[Dataset excerpts]

(** * Status history: filter validation, sliding-window push, log squashing

    A shallow embedding of [status/status_history.go] (package [status]).
    Go slices are lists, [map]s are [gmap]s, the machine type [int] is [Z]
    with its 64-bit two's-complement wrap-around written out, and a run-time
    panic is an explicit outcome of the computation. *)

From Stdlib Require Import ZArith DecimalString.
From stdpp Require Import gmap strings list fin_maps.

Local Open Scope string_scope.
Local Open Scope list_scope.

(** ** Outcomes of Go computations *)

(** A Go call either returns, panics (index or slice bounds out of range),
    or is still running when the fuel of the model is used up. *)
Inductive exec (A : Type) : Type :=
| Done (a : A)
| Panic
| OutOfFuel.

Arguments Done {A} a.
Arguments Panic {A}.
Arguments OutOfFuel {A}.

#[global] Instance exec_ret : MRet exec := fun A a => Done a.

#[global] Instance exec_bind : MBind exec := fun A B k m =>
  match m with
  | Done a => k a
  | Panic => Panic
  | OutOfFuel => OutOfFuel
  end.

(** ** Machine integers *)

Module Int.

Definition min_int : Z := - 2 ^ 63.
Definition max_int : Z := 2 ^ 63 - 1.

(** Two's-complement wrap-around of the 64-bit [int]. *)
Definition wrap (z : Z) : Z := ((z + 2 ^ 63) mod 2 ^ 64 - 2 ^ 63)%Z.

Definition add (a b : Z) : Z := wrap (a + b).

Definition in_range (z : Z) : Prop := (min_int <= z <= max_int)%Z.

End Int.

(** [len(s)] as an [int]. *)
Definition len {A : Type} (s : list A) : Z := Z.of_nat (length s).

(** The history of one entity is a slice of [DetailedStatus] values of at
    least eight machine words each, so its length stays far below [2^62]
    on a 64-bit address space. *)
Definition max_len : Z := 2 ^ 62.

(** ** Slices *)

(** [s[i]] with a [nat] index: panics when out of range. *)
Definition index {A : Type} (s : list A) (i : nat) : exec A :=
  match s !! i with
  | Some x => Done x
  | None => Panic
  end.

(** [s[i]] with an [int] index. *)
Definition indexZ {A : Type} (s : list A) (i : Z) : exec A :=
  if (i <? 0)%Z then Panic else index s (Z.to_nat i).

(** [s[i] = x]: panics when out of range. *)
Definition store {A : Type} (s : list A) (i : nat) (x : A) : exec (list A) :=
  if decide (i < length s)%nat then Done (<[i:=x]> s) else Panic.

(** [s[lo:hi]]: panics unless [0 <= lo <= hi <= len(s)]. *)
Definition slice {A : Type} (s : list A) (lo hi : Z) : exec (list A) :=
  if ((0 <=? lo) && (lo <=? hi) && (hi <=? len s))%Z
  then Done (take (Z.to_nat (hi - lo)) (drop (Z.to_nat lo) s))
  else Panic.

(** [s[lo:]]. *)
Definition slice_from {A : Type} (s : list A) (lo : Z) : exec (list A) :=
  slice s lo (len s).

(** ** Data model *)

(** [type Status string]; the type and its constants are declared in
    [status.go]. *)
Definition StatusName : Type := string.

(** Modelled from the spec: the constant [Idle] of [status.go], which is not
    among the sources; the marker's status is the idle state, whose value
    is the string "idle". *)
Definition Idle : StatusName := "idle".

Definition Time : Type := Z.
Definition Duration : Type := Z.

(** Values stored under [interface{}]. *)
Inductive iface : Type :=
| IString (s : string)
| IInt (z : Z)
| IBool (b : bool).

Abbreviation HistoryKind := string (only parsing).

Record DetailedStatus : Type := {
  Status : StatusName;
  Info : string;
  Data : gmap string iface;
  Since : option Time;
  Kind : HistoryKind;
  Version : string;
  Life : string;
  Err : option string
}.

Abbreviation History := (list DetailedStatus).

Record StatusHistoryFilter : Type := {
  Size : Z;
  FromDate : option Time;
  Delta : option Duration;
  Exclude : gset string
}.

(** ** Validate *)

(** The error built by [errors.NotValidf]. *)
Inductive error : Type :=
| NotValid (msg : string).

Definition NotValidf (msg : string) : error := NotValid msg.

Definition non_nil {A : Type} (p : option A) : bool :=
  match p with
  | Some _ => true
  | None => false
  end.

(** [nil] is [None]. *)
Definition Validate (f : StatusHistoryFilter) : option error :=
  let s := (0 <? Size f)%Z in
  let t := non_nil (FromDate f) in
  let d := non_nil (Delta f) in
  if negb (s || t || d) then Some (NotValidf "missing filter parameters")
  else if s && t then Some (NotValidf "Size and Date together")
  else if s && d then Some (NotValidf "Size and Delta together")
  else if t && d then Some (NotValidf "Date and Delta together")
  else None.

(** ** HistoryKind *)

Definition KindUnit : HistoryKind := "unit".
Definition KindUnitAgent : HistoryKind := "juju-unit".
Definition KindWorkload : HistoryKind := "workload".
Definition KindMachineInstance : HistoryKind := "machine".
Definition KindMachine : HistoryKind := "juju-machine".
Definition KindContainerInstance : HistoryKind := "container".
Definition KindContainer : HistoryKind := "juju-container".

Definition Valid (k : HistoryKind) : bool :=
  if String.eqb k KindUnit || String.eqb k KindUnitAgent
     || String.eqb k KindWorkload
     || String.eqb k KindMachineInstance || String.eqb k KindMachine
     || String.eqb k KindContainerInstance || String.eqb k KindContainer
  then true
  else false.
(** What the outside gives: the n-th clock reading, the n-th random draw,
    the answer of the price API to the n-th request, and the answers of the
    explorer and RPC endpoints. *)
Record Env : Type := {
  clock : nat -> Z;
  random : nat -> num;
  price_api : nat -> list string -> Response PriceJson;
  btc_address : Response AddressJson;
  btc_txs : Response TxsJson;
  evm_balance : Response EvmBalanceJson;
  evm_latest : Response EvmTxListJson;
  evm_first : Response EvmTxListJson;
  sol_balance : Response SolBalanceJson;
  sol_signatures_for_address : Response SolSignaturesJson;
  sol_tokens : Response SolTokensJson
}.

(** ** Clock, randomness and the price cache *)

Definition date_now (env : Env) (g : Global) : Z * Global :=
  (clock env (ticks g),
   {| priceCache := priceCache g; sent := sent g;
      ticks := S (ticks g); draws := draws g |}).

Definition math_random (env : Env) (g : Global) : num * Global :=
  (random env (draws g),
   {| priceCache := priceCache g; sent := sent g;
      ticks := ticks g; draws := S (draws g) |}).

Definition PRICE_CACHE_TTL : Z := 60 * 1000.

(** [!priceCache[id] || (now - priceCache[id].timestamp > PRICE_CACHE_TTL)] *)
Definition is_missing (cache : gmap string PriceEntry) (now : Z) (id : string)
    : bool :=
  match cache !! id with
  | None => true
  | Some e => PRICE_CACHE_TTL <? now - price_timestamp e
  end.

(** [Object.keys(data).forEach(key => priceCache[key] = ...)]; reading
    [usd] of a [null] entry throws, which ends the loop. *)
Fixpoint store_prices (now : Z) (data : PriceJson)
    (cache : gmap string PriceEntry) : gmap string PriceEntry :=
  match data with
  | [] => cache
  | (_, None) :: _ => cache
  | (key, Some usd) :: rest =>
      store_prices now rest
        (<[key := {| price := usd; price_timestamp := now |}]> cache)
  end.
(** * gache: a sharded, time-expiring key/value cache

    A shallow embedding of [gache.go] (the generic, sharded engine) and the
    properties its specification states about it, followed by further
    properties of the code: of the sweeps of [DeleteExpired] and [Range], of
    readers in parallel, and of the HTTP cache of the second package of the
    file.

    Conventions of the embedding:
    - [int64] and [uint64] values are integers of [Z]; every arithmetic
      operation of the source that can wrap is written with its wrap-around
      ([wrap_int64], [wrap_uint64]);
    - [fastime.UnixNanoNow()] is an explicit argument [now] of the operation
      that reads the clock (one reading per call);
    - a shard (a pointer to [hashmap.Map[string, value[V]]]) is a [gmap string (value V)],
      the array of [slen] shards a list of shards indexed with
      stdpp's list lookup and insert;
    - the buffered channel [expChan] is the list of the keys queued in it; a
      send on a full channel does not return, which the [Blocked] outcome of
      the monad [M] records;
    - [xxh3.HashString] and [encoding/gob] are libraries outside the
      repository: they are the operations of the classes [Hasher] and [Gob];
    - goroutines that run in parallel are an interleaving of steps, each
      step one access to the shared cache ([reader_step]); the group of
      [singleflight] is the map of its calls in flight. *)

From stdpp Require Import gmap strings list fin_maps.
From Stdlib Require Import ZArith Lia.
Lemma contains_true (v : list string) (name : string) :
  contains v name = true ↔ name ∈ v.
Proof. unfold contains. apply bool_decide_eq_true. Qed.

Lemma contains_false (v : list string) (name : string) :
  contains v name = false ↔ name ∉ v.
Proof. unfold contains. apply bool_decide_eq_false. Qed.

(** C10. With an empty list of active links every link is active; a link
    is inactive exactly when the list is non-empty and does not hold its
    name. *)
Theorem isLinkActive_empty_means_all (active : list string) (name : string) :
  isLinkActive [] name = true ∧
  (isLinkActive active name = false ↔ active ≠ [] ∧ name ∉ active).
Proof.
  split; [reflexivity|].
  unfold isLinkActive. rewrite orb_false_iff, contains_false.
  by rewrite bool_decide_eq_false.
Qed.

(** ** FIRST *)

Lemma processResult_FIRST_new cdata contact key :
  cd_type cdata = FIRST →
  cd_res cdata !! key = None →
  processResult cdata contact key false
  = Returns (set_res (set_done cdata true) (<[key := [contact]]> (cd_res cdata)),
             Some contact).
Proof.
  intros Hty Hkey. unfold processResult.
  rewrite decide_True by done. cbn [negb set_done cd_res]. by rewrite Hkey.
Qed.

Lemma processContacts_done cdata raw :
  cd_done cdata = true → processContacts cdata raw = Returns cdata.
Proof. intros Hd. destruct raw as [|[key contact] rest]; simpl; by rewrite ?Hd. Qed.

Lemma contact_count_singleton key (v : ContactResultVector) :
  contact_count {[key := v]} = length v.
Proof. unfold contact_count. rewrite map_fold_singleton. lia. Qed.

(** C2. Under FIRST a query records at most one contact in the whole result
    map: the first contact processed is stored under its pair key, [done] is
    set by that very call of [processResult], and whatever follows in the
    query (or would follow, were more contacts fed to it) records nothing. *)
Theorem FIRST_records_at_most_one (fn : IsContactAllowedFn)
    (raw : list (ObjectPairKey * ContactResult)) :
  ∃ cdata,
    contactTest fn FIRST raw = Returns cdata ∧
    contact_count (cd_res cdata) ≤ 1 ∧
    match raw with
    | [] => cd_res cdata = ∅ ∧ cd_done cdata = false
    | (key, contact) :: _ =>
        processResult (newContactTestData fn FIRST) contact key false
          = Returns (cdata, Some contact) ∧
        cd_res cdata = {[key := [contact]]} ∧ cd_done cdata = true ∧
        ∀ more, processContacts cdata more = Returns cdata
    end.
Proof.
  unfold contactTest. destruct raw as [|[key contact] rest].
  - eexists; split; [reflexivity|]. simpl. split; [|done].
    unfold contact_count. rewrite map_fold_empty. lia.
  - cbn [processContacts newContactTestData cd_done cd_res].
    rewrite lookup_empty, bool_decide_eq_false_2 by (by intros [? ?]).
    rewrite processResult_FIRST_new by done.
    rewrite processContacts_done by done.
    eexists; split; [reflexivity|]. cbn.
    change (<[key:=[contact]]> ∅) with ({[key := [contact]]} : gmap _ _).
    rewrite contact_count_singleton. simpl. repeat split; auto.
    intros more. by apply processContacts_done.
Qed.

(** ** Policies other than FIRST, ALL and CLOSEST *)

Lemma set_res_id cdata : set_res cdata (cd_res cdata) = cdata.
Proof. by destruct cdata. Qed.

Lemma processResult_other_found cdata contact key :
  cd_type cdata ≠ FIRST → cd_type cdata ≠ ALL → cd_type cdata ≠ CLOSEST →
  is_Some (cd_res cdata !! key) →
  processResult cdata contact key true = Returns (cdata, None).
Proof.
  intros HF HA HC [v Hv]. unfold processResult. cbn [negb].
  rewrite decide_False by done. rewrite Hv. cbn [default].
  rewrite insert_id by done. rewrite set_res_id.
  by destruct (cd_type cdata).
Qed.

Lemma processResult_not_FIRST_new cdata contact key :
  cd_type cdata ≠ FIRST →
  cd_res cdata !! key = None →
  processResult cdata contact key false
  = Returns (set_res cdata (<[key := [contact]]> (cd_res cdata)), Some contact).
Proof.
  intros HF Hnone. unfold processResult. cbn [negb].
  rewrite decide_False by done. by rewrite Hnone.
Qed.

(** C4, as the code has it. For a policy other than FIRST, ALL and CLOSEST
    a contact whose pair key already has stored results records nothing (the
    call returns [nullptr] and the context is unchanged), whereas a contact
    whose pair key has no stored results is recorded as that pair's only
    result, as under ALL and CLOSEST, and [done] stays as it was. *)
Theorem other_policy_records_first_contact_only cdata contact key :
  cd_type cdata ≠ FIRST → cd_type cdata ≠ ALL → cd_type cdata ≠ CLOSEST →
  (is_Some (cd_res cdata !! key) →
     processResult cdata contact key true = Returns (cdata, None)) ∧
  (cd_res cdata !! key = None →
     processResult cdata contact key false
     = Returns (set_res cdata (<[key := [contact]]> (cd_res cdata)), Some contact)).
Proof.
  intros HF HA HC. split.
  - by apply processResult_other_found.
  - by apply processResult_not_FIRST_new.
Qed.

Lemma other_policy_witness :
  processResult (newContactTestData None LIMITED) (contact_at d_one) box_table false
  = Returns (set_res (newContactTestData None LIMITED)
               (<[box_table := [contact_at d_one]]> ∅), Some (contact_at d_one)).
Proof.
  apply (other_policy_records_first_contact_only
           (newContactTestData None LIMITED) (contact_at d_one) box_table);
    [discriminate | discriminate | discriminate | reflexivity].
Defined.

(** C4 as stated fails: under LIMITED the first contact of a pair is
    recorded. *)
Lemma LIMITED_records_new_pair :
  cd_type (newContactTestData None LIMITED) ≠ FIRST ∧
  cd_type (newContactTestData None LIMITED) ≠ ALL ∧
  cd_type (newContactTestData None LIMITED) ≠ CLOSEST ∧
  processResult (newContactTestData None LIMITED) (contact_at d_one) box_table false
    = Returns (set_res (newContactTestData None LIMITED)
                 {[box_table := [contact_at d_one]]}, Some (contact_at d_one)) ∧
  ¬ records_nothing (newContactTestData None LIMITED) (contact_at d_one) box_table false.
Proof.
  repeat split; try discriminate.
  intros (cdata' & r & Hcall & Hres).
  rewrite processResult_not_FIRST_new in Hcall by done. injection Hcall as <- _.
  cbn [set_res cd_res newContactTestData] in Hres.
  apply (f_equal (λ m : gmap (string * string) (list ContactResult), m !! box_table)) in Hres.
  rewrite lookup_insert_eq, lookup_empty in Hres. discriminate.
Qed.

End ContactChecker.

(** ** The order on doubles *)

Section Doubles.

Lemma SFcompare_finite_cases (s1 s2 : bool) (m1 m2 : positive) (e1 e2 : Z) :
  SFcompare (S754_finite s1 m1 e1) (S754_finite s2 m2 e2) =
  Some (if s1
        then if s2
             then match (e1 ?= e2)%Z with
                  | Eq => CompOpp (m1 ?= m2)%positive | Lt => Gt | Gt => Lt end
             else Lt
        else if s2 then Gt
             else match (e1 ?= e2)%Z with
                  | Eq => (m1 ?= m2)%positive | Lt => Lt | Gt => Gt end).
Proof. reflexivity. Qed.

Ltac order_cases :=
  repeat match goal with
  | |- context [(?a ?= ?b)%Z] => destruct (Z.compare_spec a b)
  | H : context [(?a ?= ?b)%Z] |- _ => destruct (Z.compare_spec a b)
  | |- context [(?a ?= ?b)%positive] => destruct (Pos.compare_spec a b)
  | H : context [(?a ?= ?b)%positive] |- _ => destruct (Pos.compare_spec a b)
  end;
  simpl in *; try done; try lia.

Lemma double_ltb_irrefl (a : double) : double_ltb a a = false.
Proof.
  unfold double_ltb, SFltb. destruct a as [[]|[]| |[] m e];
    rewrite ?SFcompare_finite_cases; try done; order_cases.
Qed.

Lemma double_ltb_trans (a b c : double) :
  double_ltb a b = true → double_ltb b c = true → double_ltb a c = true.
Proof.
  unfold double_ltb, SFltb.
  destruct a as [[]|[]| |[] ma ea], b as [[]|[]| |[] mb eb], c as [[]|[]| |[] mc ec];
    rewrite ?SFcompare_finite_cases; try (simpl; done);
    intros H1 H2; order_cases.
Qed.

Lemma double_leb_of_not_ltb (a b : double) :
  is_nan a = false → is_nan b = false →
  double_ltb b a = false → double_leb a b = true.
Proof.
  unfold double_ltb, double_leb, SFltb, SFleb.
  destruct a as [[]|[]| |[] ma ea], b as [[]|[]| |[] mb eb];
    rewrite ?SFcompare_finite_cases; try (simpl; done);
    intros _ _ H1; order_cases.
Qed.

End Doubles.

(** ** CLOSEST *)

Section Closest.
(** *** [int(s)]

    The string is first made ASCII: characters below 127 stay, other
    white space becomes a blank and other decimal digits their ASCII
    digit; anything else is refused. *)
Fixpoint to_ascii_decimal (s : pystr) : option pystr :=
  match s with
  | [] => Some []
  | c :: t =>
      match
        (if (c <? 127)%N then Some c
         else if Str.isspace c then Some 32%N
         else option_map (fun d => (48 + d)%N) (unicode_decimal B c))
      with
      | Some c' => option_map (cons c') (to_ascii_decimal t)
      | None => None
      end
  end.

Definition ascii_space (c : N) : bool :=
  ((9 <=? c) && (c <=? 13) || (c =? 32))%N.

Fixpoint skip_spaces (s : pystr) : pystr :=
  match s with
  | [] => []
  | c :: t => if ascii_space c then skip_spaces t else s
  end.

Definition ascii_digit (c : N) : bool := ((48 <=? c) && (c <=? 57))%N.

(** Digits with single underscores between them: [prev] is the last
    character read, [acc] the value and [n] the number of digits so
    far. The rest of the string is returned with them. *)
Fixpoint scan_digits (prev : N) (acc : Z) (n : nat) (s : pystr)
  : option (Z * nat * pystr) :=
  let finish := if (prev =? 95)%N then None else Some (acc, n, s) in
  match s with
  | [] => finish
  | c :: t =>
      if ascii_digit c
      then scan_digits c (acc * 10 + Z.of_N (c - 48)) (S n) t
      else if (c =? 95)%N
           then if (prev =? 95)%N then None else scan_digits c acc n t
           else finish
  end.

Definition digits_within_limit (n : nat) : bool :=
  let m := int_max_str_digits B in
  negb ((0 <? m)%nat && (m <? n)%nat && (640 <? n)%nat).

Definition unsigned_int (s : pystr) : option Z :=
  match s with
  | [] => None
  | c :: _ =>
      if (c =? 95)%N then None
      else
        match scan_digits 0%N 0%Z 0 s with
        | Some (z, n, rest) =>
            match n, skip_spaces rest with
            | S _, [] => if digits_within_limit n then Some z else None
            | _, _ => None
            end
        | None => None
        end
  end.

(** [int(s)]; [None] stands for the [ValueError]. *)
Definition py_int (s : pystr) : option Z :=
  match to_ascii_decimal s with
  | None => None
  | Some a =>
      match skip_spaces a with
      | 43%N :: r => unsigned_int r
      | 45%N :: r => option_map Z.opp (unsigned_int r)
      | r => unsigned_int r
      end
  end.

End Patterns.

(** A reference interpreter for closed examples: ASCII digits only, the
    default digit limit, and empty descriptions. *)
Definition ascii_builtins : Builtins :=
  {| unicode_decimal := fun c =>
       if ((48 <=? c) && (c <=? 57))%N then Some (c - 48)%N else None;
     int_max_str_digits := 4300;
     container_str := fun _ => [];
     exn_str := fun _ => [];
     wan_str := fun _ => Some [];
     abspath := fun p => p |}.

(** ** Configuration, network and process state *)

Record config : Type := {
  default_format : pystr;
  default_threads : Z;
  api_timeout : Z;
  show_colors : bool;
  save_cover : bool
}.

Definition DEFAULT_CONFIG : config :=
  {| default_format := u "epub";
     default_threads := 4;
     api_timeout := 10;
     show_colors := true;
     save_cover := true |}.

Definition DISCLAIMER : pystr := u "本工具仅供学习交流".

Definition nl : pystr := [10%N].

Module Colors.
Definition esc (code : string) : pystr := 27%N :: u code.
Definition RESET := esc "[0m".
Definition RED := esc "[31m".
Definition GREEN := esc "[32m".
Definition YELLOW := esc "[33m".
Definition BLUE := esc "[34m".
Definition PURPLE := esc "[35m".
Definition CYAN := esc "[36m".

Definition wrap (c : config) (text color : pystr) : pystr :=
  if show_colors c then color ++ text ++ RESET else text.
End Colors.

(** What a request gives back: the status line, the decoded body (or the
    description of the [JSONDecodeError] that [resp.json()] raises) and the
    raw content. [status_descr] is the description of the [HTTPError]
    that [raise_for_status] raises for a 4xx or 5xx status. *)
Record response : Type := {
  status_code : Z;
  status_descr : pystr;
  json_body : pystr + json;
  content : list N
}.

(** A request raises or returns a response. *)
Definition net_result : Type := (pyexn + response)%type.

(** The remote API and the scheduler, as one run meets them. The chapter
    request of the task submitted at index [i] is answered by
    [post_down i]. The scheduler decides two orders: [dispatch] is the
    order in which the worker threads send the chapter requests, each
    when its task runs, and [completion] is the order in which
    [as_completed] hands back the tasks. *)
Record World : Type := {
  get_info : pystr -> net_result;
  get_directory : pystr -> net_result;
  post_down : nat -> json -> net_result;
  get_cover : json -> net_result;
  dispatch : list nat;
  completion : list nat
}.

Record metadata : Type := {
  book_name : json;
  author : json;
  summary : json;
  cover_url : json;
  category : json;
  status : json;
  word_count : json;
  readers : json
}.

(** [{"title": ..., "item_id": ...}] *)
Record chapter : Type := { title : json; item_id : json }.

(** [{"title": ..., "content": ...}] *)
Record chap_content : Type := { cc_title : json; cc_content : pystr }.

Record epub_html : Type := {
  eh_title : pystr;
  eh_file_name : pystr;
  eh_lang : pystr;
  eh_content : pystr
}.

Inductive epub_item : Type :=
| ItemHtml (h : epub_html)
| ItemNcx
| ItemNav.

Inductive spine_entry : Type :=
| SpineNav
| SpineHtml (h : epub_html).

Record epub_book : Type := {
  eb_title : json;
  eb_author : json;
  eb_language : pystr;
  eb_description : json;
  eb_cover : option (pystr * list N);
  eb_items : list epub_item;
  eb_toc : list epub_html;
  eb_spine : list spine_entry
}.

(** Observable actions, in the order the model records them. A write is
    recorded with its path and what the file holds when it is closed;
    failures of the file system and the rendering done inside [ebooklib]
    are outside the model. *)
Inductive event : Type :=
| EvPrint (line : pystr)
| EvGetInfo (book_id : pystr)
| EvGetDirectory (book_id : pystr)
| EvPostDown (item : json)
| EvGetCover (url : json)
| EvWriteTxt (path : pystr) (text : pystr)
| EvWriteEpub (path : pystr) (book : epub_book).

(** The module's globals and the trace of the run. *)
Record state : Type := {
  cfg : config;
  book_info_cache : list (pystr * metadata);
  trace : list event
}.

Definition initial_state : state :=
  {| cfg := DEFAULT_CONFIG; book_info_cache := []; trace := [] |}.

(** *** The monad of the program: state, exceptions and exit *)

Definition M (A : Type) : Type := state -> outcome A * state.

Definition ret {A} (a : A) : M A := fun s => (Ok a, s).

Definition bind {A B} (m : M A) (k : A -> M B) : M B :=
  fun s =>
    match m s with
    | (Ok a, s') => k a s'
    | (Raise e, s') => (Raise e, s')
    | (Exit c, s') => (Exit c, s')
    end.

Notation "x <~ m ;; k" := (bind m (fun x => k))
  (at level 61, m at next level, right associativity).
Notation "m ;;; k" := (bind m (fun _ => k))
  (at level 61, right associativity).

Definition lift {A} (o : outcome A) : M A := fun s => (o, s).

Definition emit (e : event) : M unit :=
  fun s =>
    (Ok tt, {| cfg := cfg s;
               book_info_cache := book_info_cache s;
               trace := trace s ++ [e] |}).

Definition print (line : pystr) : M unit := emit (EvPrint line).

Definition sys_exit {A} (code : Z) : M A := lift (Exit code).

Definition get_config : M config := fun s => (Ok (cfg s), s).

Definition set_config (c : config) : M unit :=
  fun s =>
    (Ok tt, {| cfg := c;
               book_info_cache := book_info_cache s;
               trace := trace s |}).

(** [try: m  except Exception as e: h e] *)
Definition try_except {A} (m : M A) (h : pyexn -> M A) : M A :=
  fun s =>
    match m s with
    | (Raise e, s') => h e s'
    | r => r
    end.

## Problem description
What are the lines above, starting at the one with "(** A request" and ending at the one with "(book : epub_book)."? Give them again exactly, and only them.

## Result for this task
(** A request raises or returns a response. *)
Definition net_result : Type := (pyexn + response)%type.

(** The remote API and the scheduler, as one run meets them. The chapter
    request of the task submitted at index [i] is answered by
    [post_down i]. The scheduler decides two orders: [dispatch] is the
    order in which the worker threads send the chapter requests, each
    when its task runs, and [completion] is the order in which
    [as_completed] hands back the tasks. *)
Record World : Type := {
  get_info : pystr -> net_result;
  get_directory : pystr -> net_result;
  post_down : nat -> json -> net_result;
  get_cover : json -> net_result;
  dispatch : list nat;
  completion : list nat
}.

Record metadata : Type := {
  book_name : json;
  author : json;
  summary : json;
  cover_url : json;
  category : json;
  status : json;
  word_count : json;
  readers : json
}.

(** [{"title": ..., "item_id": ...}] *)
Record chapter : Type := { title : json; item_id : json }.

(** [{"title": ..., "content": ...}] *)
Record chap_content : Type := { cc_title : json; cc_content : pystr }.

Record epub_html : Type := {
  eh_title : pystr;
  eh_file_name : pystr;
  eh_lang : pystr;
  eh_content : pystr
}.

Inductive epub_item : Type :=
| ItemHtml (h : epub_html)
| ItemNcx
| ItemNav.

Inductive spine_entry : Type :=
| SpineNav
| SpineHtml (h : epub_html).

Record epub_book : Type := {
  eb_title : json;
  eb_author : json;
  eb_language : pystr;
  eb_description : json;
  eb_cover : option (pystr * list N);
  eb_items : list epub_item;
  eb_toc : list epub_html;
  eb_spine : list spine_entry
}.

(** Observable actions, in the order the model records them. A write is
    recorded with its path and what the file holds when it is closed;
    failures of the file system and the rendering done inside [ebooklib]
    are outside the model. *)
Inductive event : Type :=
| EvPrint (line : pystr)
| EvGetInfo (book_id : pystr)
| EvGetDirectory (book_id : pystr)
| EvPostDown (item : json)
| EvGetCover (url : json)
| EvWriteTxt (path : pystr) (text : pystr)
| EvWriteEpub (path : pystr) (book : epub_book).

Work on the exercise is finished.